Trump é bacharel em Economia pela Universidade da Pensilvânia, enquanto Bolsonaro admite não entender uma vírgula do assunto. Não tem formação universitária nem chegou a completar os cursos típicos da carreira militar.

Outra diferença essencial: Trump é um bem sucedido homem de negócios, ao passo que Bolsonaro não administrou nem sequer uma barraquinha de açaí.

É óbvio, portanto, que o kit mental e cultural de cada um é necessariamente diferente.

Feita a ressalva, o fato de que Bolsonaro confesse incontida admiração por Trump permite tentar ver se há lições que se apliquem ao Brasil do resultado das eleições legislativas desta terça (6) nos EUA.

Sempre cabe a observação obrigatória de que são dois países com poucos laços de parentesco entre si.

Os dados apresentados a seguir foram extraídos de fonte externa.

Lemma rawPortfolio_weights (etfData : ETFData) (mc : MarketConditions)
    (p : UserProfile) :
  covers etfData ->
  exists pf,
    rawPortfolio etfData mc p = Some pf /\
    weights pf =
      (map (fun kv => (fst kv, adjustedEquityAllocation mc p * snd kv))
           (Spec.basket (globalOutlook mc) (incomeNeeds p))
       ++ [(SA_BOND, bondAllocation mc p)])%list.
Proof.
  intros Hc. unfold rawPortfolio, adjustedEquityAllocation, bondAllocation.
  destruct (split mc p) as [adj bond]. cbn [fst snd].
  unfold selectETFs.
  destruct (globalOutlook mc), (incomeNeeds p);
    repeat run_assign Hc; eexists; (split; [reflexivity|]);
    cbn; rewrite_allocations; reflexivity.
Qed.

(** ** Normalisation *)

Lemma keys_weights (pf : Portfolio) : obj_keys pf = map fst (weights pf).
Proof. unfold obj_keys, weights. rewrite map_map. reflexivity. Qed.

Lemma keys_scaled (t : Q) (pf : Portfolio) : obj_keys (map (scaled t) pf) = obj_keys pf.
Proof. unfold obj_keys. rewrite map_map. reflexivity. Qed.

(** The [forEach] over the keys, started after a prefix [done] of entries
    already divided, divides the remaining entries and nothing else. *)
Lemma forEach_scales (t : Q) (todo done : Portfolio) :
  NoDup (obj_keys (done ++ todo)) ->
  fold_left (normalizeKey t) (obj_keys todo) (map (scaled t) done ++ todo)%list
  = (map (scaled t) done ++ map (scaled t) todo)%list.
Proof.
  revert done. induction todo as [|[k e] todo IH]; intros done Hnd; cbn.
  - reflexivity.
  - assert (Hk : ~ In k (obj_keys (map (scaled t) done))).
    { rewrite keys_scaled. unfold obj_keys in *. rewrite map_app in Hnd. cbn in Hnd.
      apply NoDup_remove_2 in Hnd. intros Hin. apply Hnd.
      apply in_or_app. now left. }
    unfold normalizeKey at 2.
    rewrite (obj_get_middle k e _ todo Hk), (obj_set_middle k e _ _ todo Hk).
    specialize (IH (done ++ [(k, e)])%list).
    rewrite <- !app_assoc in IH. cbn in IH.
    rewrite map_app in IH. cbn in IH. rewrite <- !app_assoc in IH. cbn in IH.
    apply IH. exact Hnd.
Qed.

Lemma normalize_map (pf : Portfolio) :
  NoDup (obj_keys pf) ->
  normalize pf = map (scaled (totalAllocation pf)) pf.
Proof.
  intros Hnd. unfold normalize.
  exact (forEach_scales (totalAllocation pf) pf [] Hnd).
Qed.

Lemma weights_normalize (pf : Portfolio) :
  NoDup (obj_keys pf) ->
  weights (normalize pf)
  = map (fun kv => (fst kv, snd kv / totalAllocation pf)) (weights pf).
Proof.
  intros Hnd. rewrite (normalize_map pf Hnd). unfold weights.
  rewrite !map_map. reflexivity.
Qed.

Lemma reduce_sum (l : list Etf) (a : Q) :
  fold_left (fun sum etf => sum + allocation etf) l a
  == a + fold_right (fun etf acc => allocation etf + acc) 0 l.
Proof.
  revert a. induction l as [|e l IH]; intros a; cbn.
  - lra.
  - rewrite IH. lra.
Qed.

Lemma totalAllocation_sum (pf : Portfolio) :
  totalAllocation pf == sumWeights (weights pf).
Proof.
  unfold totalAllocation. rewrite reduce_sum.
  unfold sumWeights, weights, obj_values.
  induction pf as [|[k e] pf IH]; cbn in *; lra.
Qed.

Lemma sumWeights_app (a b : obj Q) :
  sumWeights (a ++ b) == sumWeights a + sumWeights b.
Proof. unfold sumWeights. induction a as [|x a IH]; cbn; lra. Qed.

Lemma sumWeights_times (c : Q) (w : obj Q) :
  sumWeights (map (fun kv => (fst kv, c * snd kv)) w) == c * sumWeights w.
Proof. unfold sumWeights. induction w as [|x w IH]; cbn; lra. Qed.

Lemma sumWeights_over (t : Q) (w : obj Q) :
  sumWeights (map (fun kv => (fst kv, snd kv / t)) w) == sumWeights w / t.
Proof.
  unfold sumWeights, Qdiv. induction w as [|x w IH]; cbn.
  - lra.
  - rewrite IH. ring.
Qed.

(** Each cell of the decision table shares out the whole equity allocation. *)
Lemma basket_shares (outlook : Outlook) (income : bool) :
  sumWeights (Spec.basket outlook income) == 1.
Proof. destruct outlook, income; reflexivity. Qed.

Lemma basket_positive (outlook : Outlook) (income : bool) :
  Forall (fun kv => 0 < snd kv) (Spec.basket outlook income).
Proof. destruct outlook, income; repeat constructor. Qed.

(** The raw allocations add up to the adjusted equity plus the bond leg. *)
Lemma raw_total (etfData : ETFData) (mc : MarketConditions) (p : UserProfile)
    (pf : Portfolio) :
  covers etfData -> rawPortfolio etfData mc p = Some pf ->
  totalAllocation pf == adjustedEquityAllocation mc p + bondAllocation mc p.
Proof.
  intros Hc Hpf. destruct (rawPortfolio_weights etfData mc p Hc) as (pf' & H1 & H2).
  rewrite H1 in Hpf. injection Hpf as <-.
  rewrite totalAllocation_sum, H2, sumWeights_app, sumWeights_times, basket_shares.
  cbn. lra.
Qed.

Lemma raw_total_positive (etfData : ETFData) (mc : MarketConditions)
    (p : UserProfile) (pf : Portfolio) :
  covers etfData -> 1 <= riskScore p <= 10 ->
  rawPortfolio etfData mc p = Some pf -> 0 < totalAllocation pf.
Proof.
  intros Hc Hr Hpf. rewrite (raw_total etfData mc p pf Hc Hpf).
  destruct (split_bounds mc p Hr) as [[? ?] [? ?]]. lra.
Qed.

Lemma raw_keys_NoDup (etfData : ETFData) (mc : MarketConditions) (p : UserProfile)
    (pf : Portfolio) :
  covers etfData -> rawPortfolio etfData mc p = Some pf -> NoDup (obj_keys pf).
Proof.
  intros Hc Hpf. destruct (rawPortfolio_weights etfData mc p Hc) as (pf' & H1 & H2).
  rewrite H1 in Hpf. injection Hpf as <-.
  rewrite keys_weights, H2, map_app, map_map. cbn [map fst].
  destruct (globalOutlook mc), (incomeNeeds p); cbn;
    repeat (constructor; [cbn; intuition discriminate|]); constructor.
Qed.

(** The generator returns a plan on every covering [etfData]: the raw
    portfolio, divided entry by entry by its total. *)
Lemma generate_returns (h : Host) (etfData : ETFData) (mc : MarketConditions)
    (p : UserProfile) (amount : Q) :
  covers etfData ->
  exists raw res,
    rawPortfolio etfData mc p = Some raw /\
    generateAdvancedPortfolioWith h etfData mc p amount = Some res /\
    portfolio res = normalize raw /\
    weights (portfolio res)
    = map (fun kv => (fst kv, snd kv / totalAllocation raw)) (weights raw).
Proof.
  intros Hc. destruct (rawPortfolio_weights etfData mc p Hc) as (raw & Hraw & Hw).
  unfold generateAdvancedPortfolioWith. rewrite Hraw.
  eexists. eexists. repeat split. cbn [portfolio].
  apply weights_normalize. eapply raw_keys_NoDup; eauto.
Qed.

Mas ambos viveram processos eleitorais em uma situação talvez inédita de ira e de divisões profundas na sociedade.

A derrota de Trump no pleito para a Câmara e sua vitória na outra Casa do Congresso indicam que a divisão se manteve. Mas o fato de os democratas terem conseguido recuperar a maioria na Câmara mostra que "o desdém de Trump por aqueles que não votaram nele transformou-se em estratégia desastrosa", escreveu Jonathan Bernstein, da Bloomberg.

Vale tanto para Bolsonaro e sua ira contra os "vermelhos", como se ainda existissem como para os seus opositores que tratam os votantes do agora presidente eleito como criminosos em potencial.

Ambas as atitudes bloqueiam a construção de um diálogo indispensável para o Brasil começar a curar as feridas abertas pela polarização dos anos mais recentes.

Parece claro, no caso da eleição americana, que a retórica agressiva e, não raro, ofensiva aos adversários reais ou supostos não funciona plenamente, nem mesmo em uma situação econômica confortável.

Se a economia não foi capaz de evitar a derrota do presidente na votação para a Câmara, é razoável supor que esse voto contrário é uma manifestação de repúdio ao "nós contra eles" que Trump estimulou. E que, aqui, vem desde os tempos dos governos do PT e foi ainda mais acirrado na campanha de Jair Bolsonaro.

Uma terceira aparente lição: as minorias que Trump despreza —e pelas quais Bolsonaro tampouco tem a menor simpatia— não voltarão a seus armários. Ao contrário, vão à luta eleitoral e ainda por cima ganham.

Casos, para citar apenas alguns exemplos, de Sharice Davids, lésbica e de origem indígena, eleita no Kansas, e de Rashida Tlaib (Michigan) e Ilhan Omar (Minnesota), as primeiras mulheres muçulmanas eleitas para o Congresso.

A vida, o mundo, o Brasil e os EUA são demasiado complexos para caber em esquemas simplórios, toscos, como os desenhados nos tuítes de Trump e nos comentários de Jair Bolsonaro nas redes sociais.

Não venha agora o presidente americano chamar de fake news a notícia de sua derrota parcial. Melhor seguir o general argentino Juan Domingo Perón, três vezes presidente, para quem "la realidad es la única verdad".

Erramos: o texto foi alterado

Versão anterior do texto afirmava que Jair Bolsonaro não tem formação universitária. Na verdade, o presidente eleito é formado pela Academia Militar das Agulhas Negras, cujo curso confere um diploma de nível superior.